═════ Provided information ═════
(** * The resource deployment step engine (pkg/resource/deploy/step.go)

    A shallow embedding of the step model: resource states, the provider
    interface, the [Apply] routine of the step kinds and the operation
    taxonomy with [ConstrainedTo].

    Conventions of the embedding.
    - A Go pointer that the code tests against [nil] is an [option].
    - A step holds its [old]/[new] states by value; [Apply] returns the step
      as the call leaves it, together with Go's triple
      [(resource.Status, StepCompleteFunc, error)].
    - Provider RPCs, diagnostics, the wall clock and channels live in a
      [World] threaded through a small state monad; a failed contract
      assertion or a nil dereference ends the computation in [Panic]. *)

From stdpp Require Import gmap strings list.
From Stdlib Require Import ZArith String Ascii.

Local Open Scope string_scope.
Local Open Scope Z_scope.

(** ** Basic types of the [resource], [tokens] and [plugin] packages *)

Definition resource_URN := string.
Definition resource_ID := string.
Definition tokens_Type := string.
Definition PropertyKey := string.

(** Property values are opaque to the step engine: it only moves them. *)
Definition PropertyValue := string.

(** A Go map may be [nil]; [None] is the nil map, [Some ∅] the empty one. *)
Abbreviation PropertyMap := (option (gmap string PropertyValue)).

(** [time.Time] in UTC, as nanoseconds since the epoch. *)
Definition Time := Z.

Definition isEmpty (s : string) : bool :=
  match s with EmptyString => true | String _ _ => false end.

Definition newline : string := String "010"%char EmptyString.

(** [resource.Status] *)
Inductive resource_Status := StatusOK | StatusPartialFailure | StatusUnknown.

#[global] Instance resource_Status_eq_dec : EqDecision resource_Status.
Proof. solve_decision. Defined.

Module Timeouts.
(** [resource.CustomTimeouts]: budgets in seconds. *)
Record t := mk { Create : Z; Update : Z; Delete : Z }.
End Timeouts.

Record State : Type := mkState {
  Type_ : tokens_Type;
  URN : resource_URN;
  Custom : bool;
  Delete : bool;
  ID : resource_ID;
  Inputs : PropertyMap;
  Outputs : PropertyMap;
  Parent : resource_URN;
  Protect : bool;
  External : bool;
  Dependencies : list resource_URN;
  InitErrors : list string;
  Provider : string;
  PropertyDependencies : gmap string (list resource_URN);
  PendingReplacement : bool;
  AdditionalSecretOutputs : list PropertyKey;
  Aliases : list resource_URN;
  CustomTimeouts : Timeouts.t;
  ImportID : resource_ID;
  RetainOnDelete : bool;
  DeletedWith : resource_URN;
  Created : option Time;
  Modified : option Time;
  SourcePosition : string
}.

Definition set_ID (v : resource_ID) (s : State) : State :=
  {| Type_ := Type_ s; URN := URN s; Custom := Custom s; Delete := Delete s; ID := v;
     Inputs := Inputs s; Outputs := Outputs s; Parent := Parent s; Protect := Protect s;
     External := External s; Dependencies := Dependencies s; InitErrors := InitErrors s;
     Provider := Provider s; PropertyDependencies := PropertyDependencies s;
     PendingReplacement := PendingReplacement s;
     AdditionalSecretOutputs := AdditionalSecretOutputs s; Aliases := Aliases s;
     CustomTimeouts := CustomTimeouts s; ImportID := ImportID s;
     RetainOnDelete := RetainOnDelete s; DeletedWith := DeletedWith s; Created := Created s;
     Modified := Modified s; SourcePosition := SourcePosition s |}.

Definition set_Inputs (v : PropertyMap) (s : State) : State :=
  {| Type_ := Type_ s; URN := URN s; Custom := Custom s; Delete := Delete s; ID := ID s;
     Inputs := v; Outputs := Outputs s; Parent := Parent s; Protect := Protect s;
     External := External s; Dependencies := Dependencies s; InitErrors := InitErrors s;
     Provider := Provider s; PropertyDependencies := PropertyDependencies s;
     PendingReplacement := PendingReplacement s;
     AdditionalSecretOutputs := AdditionalSecretOutputs s; Aliases := Aliases s;
     CustomTimeouts := CustomTimeouts s; ImportID := ImportID s;
     RetainOnDelete := RetainOnDelete s; DeletedWith := DeletedWith s; Created := Created s;
     Modified := Modified s; SourcePosition := SourcePosition s |}.

Definition set_Outputs (v : PropertyMap) (s : State) : State :=
  {| Type_ := Type_ s; URN := URN s; Custom := Custom s; Delete := Delete s; ID := ID s;
     Inputs := Inputs s; Outputs := v; Parent := Parent s; Protect := Protect s;
     External := External s; Dependencies := Dependencies s; InitErrors := InitErrors s;
     Provider := Provider s; PropertyDependencies := PropertyDependencies s;
     PendingReplacement := PendingReplacement s;
     AdditionalSecretOutputs := AdditionalSecretOutputs s; Aliases := Aliases s;
     CustomTimeouts := CustomTimeouts s; ImportID := ImportID s;
     RetainOnDelete := RetainOnDelete s; DeletedWith := DeletedWith s; Created := Created s;
     Modified := Modified s; SourcePosition := SourcePosition s |}.

Definition set_InitErrors (v : list string) (s : State) : State :=
  {| Type_ := Type_ s; URN := URN s; Custom := Custom s; Delete := Delete s; ID := ID s;
     Inputs := Inputs s; Outputs := Outputs s; Parent := Parent s; Protect := Protect s;
     External := External s; Dependencies := Dependencies s; InitErrors := v;
     Provider := Provider s; PropertyDependencies := PropertyDependencies s;
     PendingReplacement := PendingReplacement s;
     AdditionalSecretOutputs := AdditionalSecretOutputs s; Aliases := Aliases s;
     CustomTimeouts := CustomTimeouts s; ImportID := ImportID s;
     RetainOnDelete := RetainOnDelete s; DeletedWith := DeletedWith s; Created := Created s;
     Modified := Modified s; SourcePosition := SourcePosition s |}.

Definition set_Delete (v : bool) (s : State) : State :=
  {| Type_ := Type_ s; URN := URN s; Custom := Custom s; Delete := v; ID := ID s;
     Inputs := Inputs s; Outputs := Outputs s; Parent := Parent s; Protect := Protect s;
     External := External s; Dependencies := Dependencies s; InitErrors := InitErrors s;
     Provider := Provider s; PropertyDependencies := PropertyDependencies s;
     PendingReplacement := PendingReplacement s;
     AdditionalSecretOutputs := AdditionalSecretOutputs s; Aliases := Aliases s;
     CustomTimeouts := CustomTimeouts s; ImportID := ImportID s;
     RetainOnDelete := RetainOnDelete s; DeletedWith := DeletedWith s; Created := Created s;
     Modified := Modified s; SourcePosition := SourcePosition s |}.

Definition set_PendingReplacement (v : bool) (s : State) : State :=
  {| Type_ := Type_ s; URN := URN s; Custom := Custom s; Delete := Delete s; ID := ID s;
     Inputs := Inputs s; Outputs := Outputs s; Parent := Parent s; Protect := Protect s;
     External := External s; Dependencies := Dependencies s; InitErrors := InitErrors s;
     Provider := Provider s; PropertyDependencies := PropertyDependencies s;
     PendingReplacement := v; AdditionalSecretOutputs := AdditionalSecretOutputs s;
     Aliases := Aliases s; CustomTimeouts := CustomTimeouts s; ImportID := ImportID s;
     RetainOnDelete := RetainOnDelete s; DeletedWith := DeletedWith s; Created := Created s;
     Modified := Modified s; SourcePosition := SourcePosition s |}.
(** * json-tools/scripts-node/common.mjs: path resolution, record-set
      resolution, flattening and value normalisation

    A shallow embedding of the shared helper module of the json-tools
    scripts (parsePath, extractValues, resolveArray, flattenJson, typeName,
    stableSortKeys, frequency) together with the properties the
    specification states about them.

    Conventions of the embedding.
    - A JavaScript string is a Rocq [string]; the code units are the
      characters of the string (exact for ASCII paths and keys).
    - A parsed JSON document is a [value].  An object is the list of its
      own properties in enumeration order (the order of [Object.keys]).
    - A function that can raise returns an [outcome]. *)

From Stdlib Require Import ZArith List String Ascii Bool Lia Permutation.
From Stdlib Require Import Numbers.DecimalString Numbers.DecimalPos Numbers.DecimalN.
From Stdlib Require Import Sorting.Sorted.
Import ListNotations.

Open Scope string_scope.
Open Scope list_scope.

(** ** JSON values *)

(** A JavaScript number as the code observes it: [Number.isInteger] and
    its decimal text.  [NInt z] is an integral number (printed in plain
    decimal, which is what [String] and [JSON.stringify] do below 1e21);
    [NFrac text] is a non-integral number given by its canonical text. *)
Inductive number : Type :=
| NInt (z : Z)
| NFrac (text : string).

#[warnings="-register-all"] Inductive value : Type :=
| VNull
| VBool (b : bool)
| VNum (n : number)
| VStr (s : string)
| VArr (items : list value)
| VObj (props : list (string * value)).

(** The own properties of a plain object, in enumeration order: keys that
    are array indices first, in ascending order, then the other keys in
    the order of their creation.  Keys are pairwise different. *)
Definition object : Type := list (string * value).

(** Induction over documents, with the hypothesis available for every
    element of an array and every property value of an object. *)
Section ValueInduction.
Variable P : value -> Prop.
Hypothesis Hnull : P VNull.
Hypothesis Hbool : forall b, P (VBool b).
Hypothesis Hnum : forall n, P (VNum n).
Hypothesis Hstr : forall s, P (VStr s).
Hypothesis Harr : forall items, Forall P items -> P (VArr items).
Hypothesis Hobj : forall props, Forall (fun kv => P (snd kv)) props -> P (VObj props).

Fixpoint value_nested_ind (v : value) : P v :=
  match v with
  | VNull => Hnull
  | VBool b => Hbool b
  | VNum n => Hnum n
  | VStr s => Hstr s
  | VArr items =>
      Harr items
        ((fix all (l : list value) : Forall P l :=
            match l with
            | [] => Forall_nil P
            | x :: rest => Forall_cons x (value_nested_ind x) (all rest)
            end) items)
  | VObj props =>
      Hobj props
        ((fix all (l : list (string * value)) : Forall (fun kv => P (snd kv)) l :=
            match l with
            | [] => Forall_nil _
            | kv :: rest => Forall_cons kv (value_nested_ind (snd kv)) (all rest)
            end) props)
  end.
End ValueInduction.

(** [item && typeof item === "object"]: arrays and objects, not null. *)
Definition isComposite (v : value) : bool :=
  match v with
  | VArr _ | VObj _ => true
  | _ => false
  end.

(** ** Exceptions *)

(** The class of a raised error.  The message text is chosen by the
    engine and is not modelled. *)
Inductive js_error : Type :=
| TypeError.

Inductive outcome (A : Type) : Type :=
| Ok (a : A)
| Throw (e : js_error).

Arguments Ok {A} a.
Arguments Throw {A} e.

Definition bind {A B : Type} (m : outcome A) (k : A -> outcome B) : outcome B :=
  match m with
  | Ok a => k a
  | Throw e => Throw e
  end.

Notation "x <- m ;; k" := (bind m (fun x => k))
  (at level 61, m at next level, right associativity).

(** ** String helpers *)

Definition isEmpty (s : string) : bool :=
  match s with
  | EmptyString => true
  | String _ _ => false
  end.

(** JavaScript truthiness of a string: [if (s)]. *)
Definition truthy (s : string) : bool := negb (isEmpty s).

Fixpoint takeWhile (p : ascii -> bool) (s : string) : string :=
  match s with
  | EmptyString => EmptyString
  | String c rest => if p c then String c (takeWhile p rest) else EmptyString
  end.

Fixpoint dropChars (n : nat) (s : string) : string :=
  match n, s with
  | O, _ => s
  | S k, EmptyString => EmptyString
  | S k, String _ rest => dropChars k rest
  end.

Definition isDigit (c : ascii) : bool :=
  let n := nat_of_ascii c in (48 <=? n)%nat && (n <=? 57)%nat.

(** [Number.parseInt(digits, 10)] on a string of decimal digits, as the
    exact natural number the digits denote.  [Number.parseInt] returns
    that number for numerals up to 2^53.  Above, it returns the nearest
    double, which still lies above every array length (below 2^32), and
    from about 309 digits on it returns [Infinity], which is no integer
    and is then looked up as the key ["Infinity"]: statements about index
    tokens written out in a path are made for indices below 2^53. *)
Definition parseInt10 (digits : string) : N :=
  (fix go (s : string) (acc : N) : N :=
     match s with
     | EmptyString => acc
     | String c rest => go rest (10 * acc + (N_of_ascii c - 48))%N
     end) digits 0%N.

(** Decimal text of an integer: [String(n)] and [`${n}`]. *)
Definition decimal (z : Z) : string := NilZero.string_of_int (Z.to_int z).

(** ** The path token regular expression

    [PATH_TOKEN_RE = /([^.\[\]]+)|(\[(\*|\d+)\])/g] *)

(** One match: the matched text and capture groups 1 and 3. *)
Record re_match : Type := {
  matched : string;
  group1 : option string;
  group3 : option string
}.

(** [[^.\[\]]]. *)
Definition keyChar (c : ascii) : bool :=
  negb (Ascii.eqb c "." || Ascii.eqb c "[" || Ascii.eqb c "]")%char.

(** First alternative [([^.\[\]]+)]: the longest non-empty run of key
    characters. *)
Definition matchKey (s : string) : option re_match :=
  let run := takeWhile keyChar s in
  if isEmpty run then None
  else Some {| matched := run; group1 := Some run; group3 := None |}.

(** Second alternative [(\[(\*|\d+)\])]. *)
Definition matchBracket (s : string) : option re_match :=
  match s with
  | String "["%char rest =>
      match rest with
      | String "*"%char (String "]"%char _) =>
          Some {| matched := "[*]"; group1 := None; group3 := Some "*" |}
      | _ =>
          let digits := takeWhile isDigit rest in
          if isEmpty digits then None
          else
            match dropChars (String.length digits) rest with
            | String "]"%char _ =>
                Some {| matched := "[" ++ digits ++ "]";
                        group1 := None; group3 := Some digits |}
            | _ => None
            end
      end
  | _ => None
  end.

(** The expression tried at the start of [s]. *)
Definition matchAt (s : string) : option re_match :=
  match matchKey s with
  | Some m => Some m
  | None => matchBracket s
  end.

(** The global scan: the expression is tried at every position from left
    to right; after a match the scan resumes behind the matched text,
    otherwise one character is passed over.  [skip] counts the characters
    of the last match that are still to be passed. *)
Fixpoint scanFrom (skip : nat) (s : string) : list re_match :=
  match s with
  | EmptyString => []
  | String _ rest =>
      match skip with
      | S k => scanFrom k rest
      | O =>
          match matchAt s with
          | Some m => m :: scanFrom (String.length (matched m) - 1) rest
          | None => scanFrom 0 rest
          end
      end
  end.

(** [path.matchAll(PATH_TOKEN_RE)]. *)
Definition matchAll (s : string) : list re_match := scanFrom 0 s.

(** ** Path tokens *)

(** A token is a JavaScript string (a key, or ["*"] for the wildcard) or
    the number produced by [Number.parseInt] on a run of digits. *)
Inductive token : Type :=
| TStr (s : string)
| TNum (n : N).

(** The [path] argument as a caller can pass it: absent ([null] or
    [undefined]), a string, or an array of tokens. *)
Inductive path_arg : Type :=
| PathAbsent
| PathString (s : string)
| PathTokens (tokens : list token).

(** The body of the [for (const match of ...)] loop of [parsePath]. *)
Definition tokenOfMatch (m : re_match) : list token :=
  match group1 m with
  | Some key => [TStr key]
  | None =>
      match group3 m with
      | Some bracketToken =>
          if bracketToken =? "*" then [TStr "*"]
          else [TNum (parseInt10 bracketToken)]
      | None => []
      end
  end.

(** The index tokens that [Number.parseInt] reads exactly: those below
    2^53. *)
Definition exactIndex (n : N) : bool := (n <? 2 ^ 53)%N.

Definition exactToken (tok : token) : bool :=
  match tok with
  | TStr _ => true
  | TNum n => exactIndex n
  end.

Definition parsePath (path : path_arg) : outcome (list token) :=
  match path with
  | PathAbsent => Ok []
  | PathString s =>
      if isEmpty s then Ok []
      else Ok (flat_map tokenOfMatch (matchAll s))
  | PathTokens _ =>
      (* an array is truthy and has no matchAll method *)
      Throw TypeError
  end.

(** ** Property access *)

(** [Object.hasOwn(o, k) ? o[k] : undefined] on a plain object. *)
Fixpoint objGet (k : string) (o : object) : option value :=
  match o with
  | [] => None
  | (k', v) :: rest => if k =? k' then Some v else objGet k rest
  end.

Definition allDigits (s : string) : bool :=
  isEmpty (dropChars (String.length (takeWhile isDigit s)) s).

(** The array index a property key denotes, if any: a canonical decimal
    numeral below 2^32 - 1. *)
Definition arrayIndex (k : string) : option N :=
  match k with
  | EmptyString => None
  | String c rest =>
      if allDigits k && (isEmpty rest || negb (Ascii.eqb c "0"%char))
      then
        let n := parseInt10 k in
        if (n <? 4294967295)%N then Some n else None
      else None
  end.

(** The own properties of an array: its elements under their indices and
    [length]. *)
Definition arrayGet (k : string) (items : list value) : option value :=
  match arrayIndex k with
  | Some i => nth_error items (N.to_nat i)
  | None =>
      if k =? "length" then Some (VNum (NInt (Z.of_nat (List.length items))))
      else None
  end.

(** ** extractValues *)

(** What one [item] of the working set pushes for one [token]. *)
Definition emit (tok : token) (item : value) : list value :=
  match tok with
  | TStr key =>
      if key =? "*" then
        match item with
        | VArr items => items
        | VObj props => map snd props
        | _ => []
        end
      else
        (* item && typeof item === "object" && Object.hasOwn(item, token) *)
        match item with
        | VArr items =>
            match arrayGet key items with
            | Some v => [v]
            | None => []
            end
        | VObj props =>
            match objGet key props with
            | Some v => [v]
            | None => []
            end
        | _ => []
        end
  | TNum n =>
      match item with
      | VArr items =>
          let len := Z.of_nat (List.length items) in
          if (Z.of_N n >=? - len)%Z && (Z.of_N n <? len)%Z then
            match nth_error items (N.to_nat n) with
            | Some v => [v]
            | None => []
            end
          else []
      | _ => []
      end
  end.

(** The outer loop over the tokens; [values] is the working set. *)
Definition evalTokens (tokens : list token) (values : list value) : list value :=
  fold_left (fun values tok => flat_map (emit tok) values) tokens values.

Definition extractValues (data : value) (path : path_arg) : outcome (list value) :=
  tokens <- parsePath path ;;
  match tokens with
  | [] => Ok [data]
  | _ => Ok (evalTokens tokens [data])
  end.

Definition existsPath (data : value) (path : path_arg) : outcome bool :=
  values <- extractValues data path ;;
  Ok (negb (Nat.eqb (List.length values) 0)).

Definition firstValue (data : value) (path : path_arg) (defaultValue : value)
  : outcome value :=
  values <- extractValues data path ;;
  Ok (match values with
      | v :: _ => v
      | [] => defaultValue
      end).

(** ** resolveArray *)

(** [if (arrayPath)]. *)
Definition pathTruthy (path : path_arg) : bool :=
  match path with
  | PathAbsent => false
  | PathString s => truthy s
  | PathTokens _ => true
  end.

(** First loop: the first result that is an array. *)
Fixpoint firstArray (values : list value) : option (list value) :=
  match values with
  | [] => None
  | VArr items :: _ => Some items
  | _ :: rest => firstArray rest
  end.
═════
■ **Work instruction**
From the records above, copy each line in which the string "matchKey" occurs.

■ **Answer to the problem**
Definition matchKey (s : string) : option re_match :=
  match matchKey s with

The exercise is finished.